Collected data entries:
Definition md_row (cells : list text) : text := txt "| " ++ join (txt " | ") cells ++ txt " |" ++ nl 1.
Fixpoint table_rows (r : mdRenderer) (header : option nat) (width ri : nat) (grid : list (list TableCell)) : text :=
  match grid with
  | [] => []
  | row :: grid =>
      md_row (map (λ c, replace_all (CText c) (txt "|") [backslash; "|"%char]) row) ++
      (if (if is_current r then (ri =? 0)%nat else match header with Some h => (ri =? h)%nat | None => (ri =? 0)%nat end)
       then md_row (replicate width (txt "---")) else []) ++
      table_rows r header width (S ri) grid
  end.
Definition table (r : mdRenderer) (n : Node) : text :=
  let '(grid, _, header) := tableGrid r n in
  match grid with [] => [] | row :: _ => table_rows r header (length row) 0 grid ++ nl 1 end.

(** ** Blocks *)

Definition itoa (n : nat) : text := json_int (Z.of_nat n).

→ **Task statement**: Set every entry down verbatim.

→ **Answer for the task**:
Definition md_row (cells : list text) : text := txt "| " ++ join (txt " | ") cells ++ txt " |" ++ nl 1.
Fixpoint table_rows (r : mdRenderer) (header : option nat) (width ri : nat) (grid : list (list TableCell)) : text :=
  match grid with
  | [] => []
  | row :: grid =>
      md_row (map (λ c, replace_all (CText c) (txt "|") [backslash; "|"%char]) row) ++
      (if (if is_current r then (ri =? 0)%nat else match header with Some h => (ri =? h)%nat | None => (ri =? 0)%nat end)
       then md_row (replicate width (txt "---")) else []) ++
      table_rows r header width (S ri) grid
  end.
Definition table (r : mdRenderer) (n : Node) : text :=
  let '(grid, _, header) := tableGrid r n in
  match grid with [] => [] | row :: _ => table_rows r header (length row) 0 grid ++ nl 1 end.

(** ** Blocks *)

Definition itoa (n : nat) : text := json_int (Z.of_nat n).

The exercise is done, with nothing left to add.